Henry David Thoreau’s fame rests largely on his wilderness experience along the shores of Waldon Pond in Concord, Massachusetts. Actually Thoreau’s cabin was less than a mile from the center of town and he sent his laundry home every week to be washed, dried, and folded. Thoreau was certainly not alone in history in plumbing the depths of solitude. The Quakers, pioneers in prison reform, lobbied to have prisoners placed in individual cells with only a Bible for companionship. The Friends hoped this wilderness/desert experience of pondering the Word of God would lead the incarcerated to inner repentance and renewal, hence the word “penitentiary.”
A much, much milder form of the wilderness/desert experience is proposed by some believers nowadays under the label, “The Benedict Option.” Western society has grown so wayward, so corrupt, so profoundly unChristian, that some, apparently including Pope Benedict, suggest creating a mini-wilderness in one’s own environment. Author Ron Dreher writes: “Here’s how to get started with the antipolitical politics of the Benedict Option. Secede culturally from the mainstream. Turn off the television. Put the smartphones away. Read books. Play games. Make music. Feast with your neighbors. It is not enough to avoid what is bad; you must also embrace what is good. Start a church, or a group within your church. Open a classical Christian school, or join and strengthen one that exists. Plant a garden, and participate in a local farmer’s market. Teach kids how to play music, and start a band. Join the volunteer fire department.” Apparently author Dreher has taken his own advice so seriously that he is no longer even a Catholic. He has indeed created his own unique wilderness/desert.

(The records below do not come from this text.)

(* ===== verification/Payload.v ===== *)
(** * Payloads: copying a decoded message into a request struct

    [network/payload.go]: [decodePayload] copies by reflection what a codec has decoded
    into the struct of the game that asks for it, field by field, and leaves the rest
    to JSON.  A reflected value is a type with a value of it: [GType] is [reflect.Type]
    as far as assignment and conversion tell types apart, [GVal] the data under it.
    Pointers and interfaces on the side of the source are followed; the tag of a
    field is its json tag. *)
From Stdlib Require Import Ascii.
From S2P Require Import Prelude Buffer Keys Values Float64.

(** ** [float32] *)

(** The exponent of the last place of a [float32] near [q]: 24 significant bits, and
    2^-149 at least. *)
Definition last_place32 (q : Z) : Z := Z.max 925 (Z.log2 q - 23).
Definition round32_int (k : Z) : Z := rnd_even k (2 ^ last_place32 k) * 2 ^ last_place32 k.

(** [float32(x)], its value. *)
Definition round32 (x : f64) : f64 :=
  match x with
  | Fin s k => let k := round32_int k in if k <? 2 ^ (128 + 1074) then Fin s k else Inf s
  | _ => x
  end.

(** The number that the 32 bits of [math.Float32bits] stand for. *)
Definition f32_of_bits (bits : Z) : f64 :=
  let neg := Z.testbit bits 31 in
  let exponent := Z.land (Z.shiftr bits 23) 255 in
  let mantissa := Z.land bits (2 ^ 23 - 1) in
  if exponent =? 255 then if mantissa =? 0 then Inf neg else NaN
  else if exponent =? 0 then Fin neg (mantissa * 2 ^ 925)
  else Fin neg ((2 ^ 23 + mantissa) * 2 ^ (exponent + 924)).

Definition representable32 (k : Z) : Prop := (2 ^ last_place32 k | k).

Lemma last_place32_pos q : 0 < 2 ^ last_place32 q.
Proof. apply Z.pow_pos_nonneg; unfold last_place32; lia. Qed.

Lemma round32_int_exact k : representable32 k -> round32_int k = k.
Proof.
  intros [m Hm]. unfold round32_int. pose proof (last_place32_pos k) as Hp.
  set (p := 2 ^ last_place32 k) in *. clearbody p. subst k. by rewrite rnd_even_exact.
Qed.

Lemma representable32_shift m a : 0 <= m < 2 ^ 24 -> 925 <= a -> representable32 (m * 2 ^ a).
Proof.
  intros Hm Ha. unfold representable32. destruct (Z.eq_dec m 0) as [->|Hm0]; [apply Z.divide_0_r|].
  apply Z.divide_mul_r. exists (2 ^ (a - last_place32 (m * 2 ^ a))).
  assert (last_place32 (m * 2 ^ a) <= a).
  { unfold last_place32. rewrite Z.log2_mul_pow2 by lia.
    assert (Z.log2 m < 24) by (apply Z.log2_lt_pow2; lia). lia. }
  rewrite <- Z.pow_add_r by (unfold last_place32 in *; lia). f_equal. lia.
Qed.

Lemma representable32_round k : 0 <= k -> representable32 (round32_int k).
Proof.
  intros Hk. unfold round32_int. pose proof (last_place32_pos k) as Hp.
  assert (k < 2 ^ (24 + last_place32 k)) as Hup.
  { destruct (Z.eq_dec k 0) as [->|Hne]; [apply Z.pow_pos_nonneg; unfold last_place32; lia|].
    pose proof (Z.log2_spec k ltac:(lia)) as [_ H]. eapply Z.lt_le_trans; [exact H|].
    apply Z.pow_le_mono_r; unfold last_place32; lia. }
  assert (925 <= last_place32 k) as He by (unfold last_place32; lia).
  pose proof (rnd_even_bounds k (2 ^ last_place32 k) Hp) as Hb. pose proof (Z.div_pos k _ Hk Hp).
  set (e := last_place32 k) in *. clearbody e.
  assert (k / 2 ^ e < 2 ^ 24) by (apply Z.div_lt_upper_bound; [done|]; rewrite <- Z.pow_add_r, Z.add_comm by lia; done).
  destruct (Z.eq_dec (rnd_even k (2 ^ e)) (2 ^ 24)) as [->|Hne]; [|apply representable32_shift; lia].
  rewrite <- Z.pow_add_r, <- (Z.mul_1_l (2 ^ _)) by lia. apply representable32_shift; lia.
Qed.

(** The magnitude of a finite number is not negative. *)
Definition float_ok (x : f64) : bool := match x with Fin _ k => 0 <=? k | _ => true end.

Lemma round32_idem x : float_ok x = true -> round32 (round32 x) = round32 x.
Proof.
  destruct x as [|s|s k]; [done..|]. cbn [float_ok]. intros Hk%Z.leb_le. unfold round32 at 2 3.
  destruct (Z.ltb_spec (round32_int k) (2 ^ (128 + 1074))) as [Hlt|]; [|done].
  unfold round32. rewrite round32_int_exact by by apply representable32_round. cbv zeta.
  by rewrite (proj2 (Z.ltb_lt _ _) Hlt).
Qed.

Lemma round32_of_bits bits : round32 (f32_of_bits bits) = f32_of_bits bits.
Proof.
  unfold f32_of_bits. set (e := Z.land _ 255). set (m := Z.land bits _).
  assert (0 <= e < 2 ^ 8) as He by (unfold e; change 255 with (Z.ones 8); rewrite Z.land_ones by lia; by apply Z.mod_pos_bound).
  assert (0 <= m < 2 ^ 23) as Hm
    by (unfold m; change (2 ^ 23 - 1) with (Z.ones 23); rewrite Z.land_ones by lia; by apply Z.mod_pos_bound).
  clearbody e m. destruct (Z.eqb_spec e 255); [by destruct (m =? 0)|].
  assert (forall a b, 0 <= a < 2 ^ 24 -> 925 <= b <= 1178 ->
    round32 (Fin (Z.testbit bits 31) (a * 2 ^ b)) = Fin (Z.testbit bits 31) (a * 2 ^ b)) as Hfix.
  { intros a b Ha Hb. unfold round32. rewrite round32_int_exact by (apply representable32_shift; lia). cbv zeta.
    rewrite (proj2 (Z.ltb_lt _ _)); [done|]. apply Z.lt_le_trans with (2 ^ 24 * 2 ^ b).
    - apply Z.mul_lt_mono_pos_r; [apply Z.pow_pos_nonneg; lia | lia].
    - rewrite <- Z.pow_add_r by lia. apply Z.pow_le_mono_r; lia. }
  destruct (Z.eqb_spec e 0); apply Hfix; lia.
Qed.

(** The largest [float32] and its half ulp; 0.1. *)
Example round32_examples :
  round32 (f32_of_bits 0x7f7fffff) = f32_of_bits 0x7f7fffff /\ round32 (f_of_Z (2 ^ 128)) = Inf false /\
  round32 (f_of_bits 0x3fb999999999999a) = f32_of_bits 0x3dcccccd /\
  f32_of_bits 0x00000001 = f_of_bits (float64_of_float32 0x00000001).
Proof. vm_compute. repeat split. Qed.

(** ** Types and values *)
Inductive NumKind := KSigned (width : Z) | KUnsigned (width : Z) | KFloat32 | KFloat64.

#[export] Instance NumKind_eq_dec : EqDecision NumKind.
Proof. solve_decision. Defined.

(** A type has its name, empty for a type literal. *)
Unset Elimination Schemes.
Inductive GType :=
| TBool (name : string)
| TNum (name : string) (k : NumKind)
| TString (name : string)
| TStruct (name : string) (fields : list (StructField * GType))
| TMap (name : string) (key elem : GType)
| TList (name : string) (len : option Z) (elem : GType)   (* a slice, or an array *)
| TPtr (elem : GType)
| TInterface (name : string)
| TOther (name : string).                                  (* chan, func, complex *)

(** Floats are their numbers; a map whose keys are strings is its entries, any other
    one and the values of [TOther] are only moved as a whole. *)
Inductive GVal :=
| GBool (b : bool)
| GInt (z : Z)
| GFloat (x : f64)
| GString (s : string)
| GStruct (vs : list GVal)
| GMap (entries : option (list (string * GVal)))
| GList (items : option (list GVal))
| GPtr (target : option GVal)
| GIface (dynamic : option (GType * GVal))
| GOther (what : nat).
Set Elimination Schemes.

Inductive Kind :=
| KBool | KNum (k : NumKind) | KString | KStruct | KMap | KSlice | KArray | KPointer | KInterface
| KOther (name : string).

#[export] Instance Kind_eq_dec : EqDecision Kind.
Proof. solve_decision. Defined.

Definition kind_of (T : GType) : Kind :=
  match T with
  | TBool _ => KBool
  | TNum _ k => KNum k
  | TString _ => KString
  | TStruct _ _ => KStruct
  | TMap _ _ _ => KMap
  | TList _ None _ => KSlice
  | TList _ (Some _) _ => KArray
  | TPtr _ => KPointer
  | TInterface _ => KInterface
  | TOther name => KOther name
  end.

Definition name_of (T : GType) : string :=
  match T with
  | TBool n | TNum n _ | TString n | TStruct n _ | TMap n _ _ | TList n _ _ | TInterface n | TOther n => n
  | TPtr _ => ""
  end.

(** The underlying types are identical; with [tags], the tags of fields count.  Types
    of one name are one type, so that comparing their structure too is no loss. *)
Fixpoint same_underlying (tags : bool) (U T : GType) {struct U} : bool :=
  let identical U T := bool_decide (name_of U = name_of T) && same_underlying tags U T in
  match U, T with
  | TBool _, TBool _ => true
  | TNum _ k, TNum _ l => bool_decide (k = l)
  | TString _, TString _ => true
  | TStruct _ fs, TStruct _ gs =>
      (fix all (fs gs : list (StructField * GType)) : bool :=
         match fs, gs with
         | [], [] => true
         | (f, U) :: fs, (g, T) :: gs =>
             bool_decide (field_Name f = field_Name g) && bool_decide (field_PkgPath f = field_PkgPath g) &&
             (negb tags || bool_decide (field_jsonTag f = field_jsonTag g)) &&
             (bool_decide (name_of U = name_of T) && same_underlying tags U T) && all fs gs
         | _, _ => false
         end) fs gs
  | TMap _ k e, TMap _ k' e' => identical k k' && identical e e'
  | TList _ n e, TList _ n' e' => bool_decide (n = n') && identical e e'
  | TPtr e, TPtr e' => identical e e'
  | TInterface n, TInterface m | TOther n, TOther m => bool_decide (n = m)
  | _, _ => false
  end.

Definition identical (U T : GType) : bool :=
  bool_decide (name_of U = name_of T) && same_underlying true U T.

(** ** Well-typed values *)
Definition int_in (k : NumKind) (z : Z) : bool :=
  match k with
  | KSigned w => (- 2 ^ (w - 1) <=? z) && (z <? 2 ^ (w - 1))
  | KUnsigned w => (0 <=? z) && (z <? 2 ^ w)
  | _ => false
  end.

Definition float_in (k : NumKind) (x : f64) : bool :=
  match k with
  | KFloat32 => float_ok x && bool_decide (round32 x = x)
  | KFloat64 => float_ok x
  | _ => false
  end.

The wilderness or desert experience goes back certainly to Biblical times when Moses and Elias and Christ and even St. Paul solemnly encountered the Living God in seclusion and solitude. The Gospel passages introducing Lent, Christ’s temptations and Christi’s transfiguration, wisely invite the believer to enter into the desert and mountain top experiences of Jesus Christ as he discerns and proclaims what it means to be Son of God in human terms. In these wilderness experiences, Jesus is a mentor for all who seek the true meaning of God’s Fatherhood in each individual’s life.
The desert experience for the interested believer is first of all not a retreat experience. Retreats are generally occasions to focus on one’s self: Why am I so impatient; Why am I so distracted at prayer; Why do I still flirt with impious thoughts; Why am I not more charitable? Retreats, often conducted within a group, are times for confronting, learning and sharing about ourselves. Done with the help of God, of course. Nor is the desert experience the same as the Dark Night of the Soul that some privileged believers have endured as a means of spiritual purification. Deprived of all religious comfort and spiritual consolation, the soul must presume the goodness of God, the validity of God’s Providence, the truth of God’s Fatherhood. It is a daunting experience as reported.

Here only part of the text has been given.